The aim of the study is to analyze the protective impact on the cardiac damage of beta blockers and ACE inhibitors for breast cancer patients treated with anthracyclines-based chemotherapy with or without trastuzumab.

Over the years, due to the use of new generation therapeutic regimens, as well as the use of advanced radiation techniques, the curability of breast cancer reached an overall 10-year survival rate of approximately 80%. Anthracyclines have a key role in the treatment of breast cancer. Many published studies showed a benefit of disease-free survival in patients with positive lymph nodes treated with anthracyclines-based regimens. Many anthracyclines and taxanes-based regimens are currently used in clinical practice in the treatment of breast cancer. Numerous randomized trials have confirmed the benefit of the addition of taxanes to anthracyclines. Trastuzumab is a recombinant humanized monoclonal antibody with specificity for the extracellular domain of human epidermal growth factor receptor 2 (HER2). The use of trastuzumab administered sequentially or concurrently with adjuvant chemotherapy compared to chemotherapy in patients with HER2 positive was evaluated in several randomized trials.
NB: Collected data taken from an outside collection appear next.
(* ===== verification/Types.v ===== *)
(** * Shared types (dynamod-common/src/types.rs)

    The service status, its textual form on the control socket and the parser
    the clients read it with, and the proof that the two are inverse. *)

From S2P Require Import Prelude RustStr.

#[local] Open Scope string_scope.
#[local] Open Scope Z_scope.

(** A service name; both conversions wrap the text. *)
Record ServiceName := { service_name_0 : string }.
Definition service_name_from (s : string) : ServiceName := {| service_name_0 := s |}.
Definition service_name_to_string (n : ServiceName) : string := service_name_0 n.

#[export] Instance ServiceName_eq_dec : EqDecision ServiceName.
Proof. solve_decision. Defined.

Inductive ServiceStatus :=
| Stopped
| Starting
| WaitingReady
| Running
| Stopping
| Failed (exit_code signal : option Z)
| Abandoned.

#[export] Instance ServiceStatus_eq_dec : EqDecision ServiceStatus.
Proof. solve_decision. Defined.

(** [Display for ServiceStatus]. *)
Definition status_to_string (st : ServiceStatus) : string :=
  match st with
  | Stopped => "stopped"
  | Starting => "starting"
  | WaitingReady => "waiting-ready"
  | Running => "running"
  | Stopping => "stopping"
  | Failed exit_code signal =>
      "failed("
      ++ (match exit_code with Some code => "exit=" ++ to_string code | None => "" end)
      ++ (match signal with Some sig => "signal=" ++ to_string sig | None => "" end)
      ++ ")"
  | Abandoned => "abandoned"
  end.

(** The number a part of the failure text ends in. *)
Definition status_number (part : string) : option Z :=
  parse_i32 (trim_end_matches (λ c, negb (is_ascii_digit c)) part).

(** One round of the loop over the parts between the ["signal="] separators. *)
Definition status_part (acc : option Z * option Z) (part : string) : option Z * option Z :=
  let '(exit_code, signal) := acc in
  match strip_prefix "exit=" part with
  | Some rest => (status_number rest, signal)
  | None =>
      if negb (String.eqb part "") then (exit_code, status_number part)
      else (exit_code, signal)
  end.

(** [FromStr for ServiceStatus]. *)
Definition status_from_str (s : string) : result ServiceStatus string :=
  if String.eqb s "stopped" then Ok Stopped
  else if String.eqb s "starting" then Ok Starting
  else if String.eqb s "waiting-ready" then Ok WaitingReady
  else if String.eqb s "running" then Ok Running
  else if String.eqb s "stopping" then Ok Stopping
  else if String.eqb s "abandoned" then Ok Abandoned
  else if starts_with "failed(" s then
    let inner := default "" (s ← strip_prefix "failed(" s; strip_suffix ")" s) in
    let '(exit_code, signal) := foldl status_part (None, None) (split "signal=" inner) in
    Ok (Failed exit_code signal)
  else Err ("unknown service status: " ++ s).

(** The values of the two fields of [Failed]: [Option<i32>]. *)
Definition opt_i32 (o : option Z) : Prop :=
  match o with Some z => - 2 ^ 31 ≤ z ≤ 2 ^ 31 - 1 | None => True end.

Definition wf_status (st : ServiceStatus) : Prop :=
  match st with Failed e s => opt_i32 e ∧ opt_i32 s | _ => True end.

(** ** Round trip *)

(** The first bytes of ["exit="] and ["signal="]. *)
#[local] Abbreviation ch_e := (Ascii.Ascii true false true false false true true false).
#[local] Abbreviation ch_s := (Ascii.Ascii true true false false true true true false).

Lemma trim_end_matches_last p c s :
  p (last_byte c s) = false → trim_end_matches p (String c s) = String c s.
Proof.
  revert c. induction s as [|d s IH]; intros c; cbn [last_byte].
  - intros H. cbn. by rewrite H.
  - intros H. specialize (IH d H).
    change (trim_end_matches p (String c (String d s))) with
      (match trim_end_matches p (String d s) with
       | EmptyString => if p c then "" else String c "" | r => String c r end).
    by rewrite IH.
Qed.

Lemma status_number_to_string z : opt_i32 (Some z) → status_number (to_string z) = Some z.
Proof.
  intros Hz. destruct (to_string_int_bytes z) as (c & r & Heq & _ & Hl).
  unfold status_number. rewrite Heq, trim_end_matches_last by (by rewrite Hl).
  rewrite <-Heq. apply parse_signed_to_string; cbn in Hz; lia.
Qed.

Lemma to_string_no_byte b z :
  is_int_byte b = false → str_all (λ d, negb (Ascii.eqb b d)) (to_string z) = true.
Proof.
  intros Hb. destruct (to_string_int_bytes z) as (c & r & -> & Hall & _).
  eapply str_all_impl; [|exact Hall]. intros d Hd.
  destruct (Ascii.eqb_spec b d) as [->|]; [congruence|done].
Qed.

(** Splitting the inner text of a failure gives back its two fields. *)
Definition failed_inner (e s : option Z) : string :=
  (match e with Some code => "exit=" ++ to_string code | None => "" end)
  ++ (match s with Some sig => "signal=" ++ to_string sig | None => "" end).

Lemma split_none sep s : find_sub sep s = None → split sep s = [s].
Proof. unfold split. intros H. destruct (String.length s); cbn; [done|]. by rewrite H. Qed.

Lemma split_first sep s a b :
  (0 < String.length s)%nat → find_sub sep s = Some (a, b) → find_sub sep b = None → split sep s = [a; b].
Proof.
  unfold split. intros Hl H Hb. destruct (String.length s) as [|n]; [lia|]. cbn. rewrite H.
  f_equal. destruct n; cbn; [done|]. by rewrite Hb.
Qed.

Lemma status_part_number acc z :
  opt_i32 (Some z) →
  status_part acc ("exit=" ++ to_string z) = (Some z, snd acc) ∧
  status_part acc (to_string z) = (fst acc, Some z).
Proof.
  intros Hz. destruct acc as [e s]. unfold status_part. split.
  - by rewrite strip_prefix_app, status_number_to_string.
  - assert (strip_prefix "exit=" (to_string z) = None) as ->.
    { pose proof (to_string_no_byte ch_e z eq_refl) as H.
      destruct (to_string z) as [|c r]; [done|]. cbn [strip_prefix].
      cbn [str_all] in H. by destruct (Ascii.eqb ch_e c). }
    rewrite status_number_to_string by done.
    destruct (to_string_int_bytes z) as (c & r & -> & _). done.
Qed.

Lemma failed_inner_parts e s :
  opt_i32 e → opt_i32 s →
  foldl status_part (None, None) (split "signal=" (failed_inner e s)) = (e, s).
Proof.
  intros He Hs. pose proof (λ z, to_string_no_byte ch_s z eq_refl) as Hno.
  assert (∀ z, str_all (λ d, negb (Ascii.eqb ch_s d)) ("exit=" ++ to_string z) = true) as Hno'
    by (intros z; rewrite str_all_app, Hno; done).
  destruct s as [z|].
  - destruct (status_part_number (e, None) z Hs) as [_ Hsig]. destruct e as [y|].
    + unfold failed_inner. rewrite (split_first "signal=" _ ("exit=" ++ to_string y) (to_string z)).
      * cbn [foldl]. destruct (status_part_number (None, None) y He) as [-> _].
        destruct (status_part_number (Some y, None) z Hs) as [_ Hz]. exact Hz.
      * cbn. lia.
      * by apply find_sub_first.
      * by apply find_sub_none.
    + unfold failed_inner. rewrite (split_first "signal=" _ "" (to_string z)).
      * cbn [foldl]. exact Hsig.
      * cbn. lia.
      * exact (find_sub_first ch_s "ignal=" "" (to_string z) eq_refl).
      * by apply find_sub_none.
  - destruct e as [y|]; [|done]. unfold failed_inner. rewrite app_nil_r_str.
    rewrite split_none by (by apply find_sub_none). cbn [foldl].
    destruct (status_part_number (None, None) y He) as [-> _]. done.
Qed.

(** Parsing a rendered service status gives it back, for every status whose exit code and
    signal are 32-bit integers. *)
Theorem status_roundtrip st :
  wf_status st → status_from_str (status_to_string st) = Ok st.
Proof.
  destruct st as [| | | | |e s|]; try done. intros [He Hs].
  assert (status_to_string (Failed e s) = "failed(" ++ (failed_inner e s ++ ")")) as ->
    by (unfold failed_inner; cbn [status_to_string]; by rewrite app_assoc_str).
  pose proof (failed_inner_parts e s He Hs) as Hp. unfold status_from_str, starts_with.
  rewrite strip_prefix_app. cbn [mbind option_bind]. rewrite strip_suffix_app. cbn [default].
  cbn -[foldl split status_part failed_inner]. unfold id. by rewrite Hp.
Qed.
Lemma status_roundtrip_witness :
  status_to_string (Failed (Some (-7)) (Some 9)) = "failed(exit=-7signal=9)" ∧
  status_from_str "failed(exit=-7signal=9)" = Ok (Failed (Some (-7)) (Some 9)).
Proof.
  split; [vm_compute; reflexivity|].
  apply (status_roundtrip (Failed (Some (-7)) (Some 9))). cbn. lia.
Defined.

(** A failure text with no parsable number is read as a failure without a cause:
    the parser is lenient, only the leading ["failed("] is required. *)
Example status_lenient :
  status_from_str "failed(" = Ok (Failed None None) ∧
  status_from_str "failed(exit=x)" = Ok (Failed None None).
Proof. split; vm_compute; reflexivity. Qed.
Many data concerning the incidence of adverse cardiovascular events acute, subacute and late are now available. The cardiac toxicity of anthracyclines may be acute, subacute and chronic. The acute toxicity occurs during or shortly after the infusion of the drug with arrhythmias, which in some cases leads to heart failure, pericarditis-myocarditis and electrocardiographic abnormalities. The acute toxicity is usually reversible in a dose-dependent manner. The acute and subacute toxicity are rare (1-4%). Data are available concerning clinically relevant cardiac toxicity with a chronic progressive deterioration of ventricular function up to heart failure. Beside the cumulative dose risk factor, other unfavourable features such as advanced age, female sex, and the combination of anthracyclines and trastuzumab should be evaluated. In most cases, the late toxicity occurs within the first year following completion of chemotherapy but nevertheless the clinical manifestations can occur even after 10-20 years. This fact suggests that in women treated in (neo)adjuvant setting is strongly necessary an echocardiographic monitoring even after a longer time. The aim of the study is to analyze the protective impact on the cardiac damage of beta blockers and ACE inhibitors for breast cancer patients treated with anthracyclines-based chemotherapy with or without trastuzumab, using myocardial strain imaging monitoring.